Select and copy out every line in the records containing "truthy".

──────

(** C10 at work: the same tunnel drawn as a mask and in colour. *)
Lemma mask_flag_keeps_geometry_witness :
  (forall s angles,
     length (steady_value_vector s angles) = length angles) /\
  (forall angles smoothing,
     length (ramp_vector angles smoothing) = length angles) /\
  length (emitted (snd (stage_display 255 true radius_pair_tunnel))) = 63%nat
  /\
  length (emitted (snd (stage_display 100 false radius_pair_tunnel)))
  = 63%nat /\
  map arc_geometry
    (emitted (snd (stage_display 255 true radius_pair_tunnel))) =
  map arc_geometry
    (emitted (snd (stage_display 100 false radius_pair_tunnel))).
Proof.
  split; [exact steady_value_vector_length|].
  split; [exact ramp_vector_length|].
  destruct (mask_flag_keeps_geometry steady_update steady_value
              steady_value_vector ramp_vector stage
              steady_value_vector_length ramp_vector_length
              radius_pair_tunnel 255 100) as [Hlen Hgeo].
  split; [vm_compute; reflexivity|].
  split; [rewrite <- Hlen; vm_compute; reflexivity | exact Hgeo].
Defined.

(** X1 at work: a tunnel nudged to (1000, -1000) is brought back to the
    limits (640, -360) of the stage. *)
Lemma display_offsets_clamped_witness :
  (0 <= max_x_offset stage /\ 0 <= max_y_offset stage) /\
  (x_offset offstage_tunnel = 1000 /\ y_offset offstage_tunnel = -1000) /\
  (x_offset (fst (stage_display 255 false offstage_tunnel)) = 640 /\
   y_offset (fst (stage_display 255 false offstage_tunnel)) = -360) /\
  (- 640 <= x_offset (fst (stage_display 255 false offstage_tunnel)) <= 640)
  /\
  (- 360 <= y_offset (fst (stage_display 255 false offstage_tunnel)) <= 360).
Proof.
  assert (Hx : 0 <= max_x_offset stage) by (cbn; lia).
  assert (Hy : 0 <= max_y_offset stage) by (cbn; lia).
  split; [split; assumption|]. split; [split; reflexivity|].
  split; [split; reflexivity|].
  destruct (display_offsets_clamped steady_update steady_value
              steady_value_vector ramp_vector stage 255 false
              offstage_tunnel Hx Hy) as (Hxr & Hyr & _).
  split; [exact Hxr | exact Hyr].
Defined.
(** * A2A demo UI: the in-memory agent manager

    A shallow embedding of
      - [demo/ui/utils/agent_card.py]                    ([get_agent_card]),
      - [demo/ui/service/server/in_memory_manager.py]    ([InMemoryFakeAgentManager]),
    and the properties of message dispatch, the pending summary, agent
    registration and the task registry.

    Python objects that are mutated after they have been stored (tasks) live
    in an object store and are handled by reference; everything else is a
    value.  Methods run in a state-and-exception monad over the manager. *)

From stdpp Require Import base option list gmap strings pretty.
From Stdlib Require Import ZArith Ascii.

Local Open Scope string_scope.
Local Open Scope list_scope.
Local Open Scope stdpp_scope.
Local Open Scope Z_scope.

(* ================================================================== *)
(** * Exceptions and the execution monad *)
(* ================================================================== *)

(** The exception classes the two modules raise, catch or let through.
    Only subclasses of [Exception] are represented. *)
Inductive exc_class :=
| Exception_
| KeyError
| TypeError
| AttributeError
| ValueError
| UnboundLocalError
| RequestException
| RequestsTimeout
| HTTPError
| ConnectionError_
| JSONDecodeError            (* json / simplejson: a ValueError *)
| RequestsJSONDecodeError    (* requests >= 2.27: RequestException and ValueError *)
| ValidationError.           (* pydantic: a ValueError *)

Record exn := Exn { exn_class : exc_class; exn_str : string }.
Lemma collect_inputs_keys (inputs : list node) :
  forall d p k, collect_inputs inputs d = Return p ->
    In k (dict_keys p) ->
    In k (dict_keys d) \/ exists i, In i inputs /\ Html.get i "name" = Some k.
Proof.
  induction inputs as [| i rest IH]; intros d p k; simpl.
  - intros [= ->] H. now left.
  - destruct (Html.get i "name") as [m |] eqn:Em; [| discriminate].
    intros H Hk. destruct (IH _ _ _ H Hk) as [Hd | (j & Hj & Hjn)].
    + destruct (dict_keys_set _ _ _ _ Hd) as [-> | Hd'].
      * right. exists i. split; [now left | exact Em].
      * now left.
    + right. exists j. split; [now right | exact Hjn].
Qed.

(** What [form_payload] builds from a form whose inputs are all named. *)
Lemma form_payload_spec (form : node) (username password : string) :
  (forall i, In i (inputs_of form) -> Html.get i "name" <> None) ->
  exists payload,
    form_payload (Some form) username password = Return payload
    /\ carries_last_of_each_name form payload
    /\ overlaid username password payload
    /\ nothing_extraneous form payload.
Proof.
  intros Hnamed. unfold form_payload.
  destruct (collect_inputs_total _ Hnamed []) as [p Hp].
  fold (inputs_of form). rewrite Hp. eexists. split; [reflexivity |].
  split; [| split].
  - intros before after i n Hsplit Hn Hlast Hu Hpw.
    rewrite dict_get_set_other by congruence.
    rewrite dict_get_set_other by congruence.
    rewrite Hsplit in Hp. exact (collect_inputs_last _ _ _ _ Hn Hlast _ _ Hp).
  - split.
    + rewrite dict_get_set_other by discriminate. apply dict_get_set_same.
    + apply dict_get_set_same.
  - intros k Hk.
    destruct (dict_keys_set _ _ _ _ Hk) as [-> | Hk1]; [now right; left |].
    destruct (dict_keys_set _ _ _ _ Hk1) as [-> | Hk2]; [now left |].
    destruct (collect_inputs_keys _ _ _ _ Hp Hk2) as [[] | Hin].
    right. right. exact Hin.
Qed.

End Dictionaries.

(** *** The form-based procedures *)

Section FormProcedures.

Variable net : network.

Lemma form_tail_run (sid : nat) (r1 : response) (form : option node)
      (username password : string) (w1 : world) :
  bind (lift (form_payload form username password))
       (fun payload =>
          bind (session_post net sid (r_url r1) HEADERS payload)
               (fun _ => ret (CookiesOf sid))) w1
  = form_outcome net sid r1 w1 (form_payload form username password).
Proof.
  rewrite bind_lift. unfold form_outcome.
  destruct (form_payload form username password); [| reflexivity].
  rewrite bind_post. now destruct (refuses net (r_url r1)).
Qed.
(** The block of the declared schema never fetches, reports or touches the
    sample cache; when it does not end the loop body it changes nothing. *)
Lemma declared_schema_fall_through s specification endpoint_dets
    dataset_snapshot dataset_name s' :
  declared_schema ext specification endpoint_dets dataset_snapshot dataset_name s
    = (Ok false, s') →
  s' = s.
Proof.
  unfold declared_schema. run.
  destruct (schema endpoint_dets) as [sch|]; [|by intros [= <-]].
  destruct (truthy sch); [|by intros [= <-]].
  destruct sch; try done.
  destruct (is_None _); [|by intros [= <-]].
  destruct (extract_metadata _ _ _ _); [|by intros [= <-]].
  by destruct (data endpoint_dets).
Qed.

Lemma declared_schema_frame s specification endpoint_dets dataset_snapshot dataset_name :
  let s' := (declared_schema ext specification endpoint_dets
               dataset_snapshot dataset_name s).2 in
  root_dataset_samples s' = root_dataset_samples s ∧ calls s' = calls s ∧
  report s' = report s ∧ config s' = config s.
Proof.
  unfold declared_schema. run.
  destruct (schema endpoint_dets) as [sch|]; [|done].
  destruct (truthy sch); [|done].
  destruct sch; try done.
  destruct (is_None _); [|done].
  destruct (extract_metadata _ _ _ _); [|done].
  by destruct (data endpoint_dets).
Qed.

(** A classified status code ends the loop body normally and leaves nothing
    behind but the logged request: in particular the report is unchanged. *)
Lemma classified_status_skips_silently s endpoint_k dataset_snapshot dataset_name
    tot_url (reason : string) :
  let auth := endpoint_credentials (config s) in
  let code := status_code (request_call ext tot_url auth) in
  fetched_url ext s endpoint_k = inr tot_url →
  codes_mapping !! code = Some reason →
  sample_endpoint ext endpoint_k dataset_snapshot dataset_name s =
    (Ok tt, set_calls (calls s ++ [CallRequest tot_url auth]) s).
Proof.
  intros auth code Hurl Hcode.
  rewrite (sample_endpoint_fetch _ _ _ _ _ Hurl). cbv zeta.
  unfold after_response. fold auth. fold code.
  destruct (decide (code = 200)) as [E|_].
  - rewrite E in Hcode. vm_compute in Hcode. discriminate.
  - by apply (report_bad_response_classified _ _ _ reason).
Qed.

──────

Exercise answer:
  destruct (truthy sch); [|by intros [= <-]].
  destruct (truthy sch); [|done].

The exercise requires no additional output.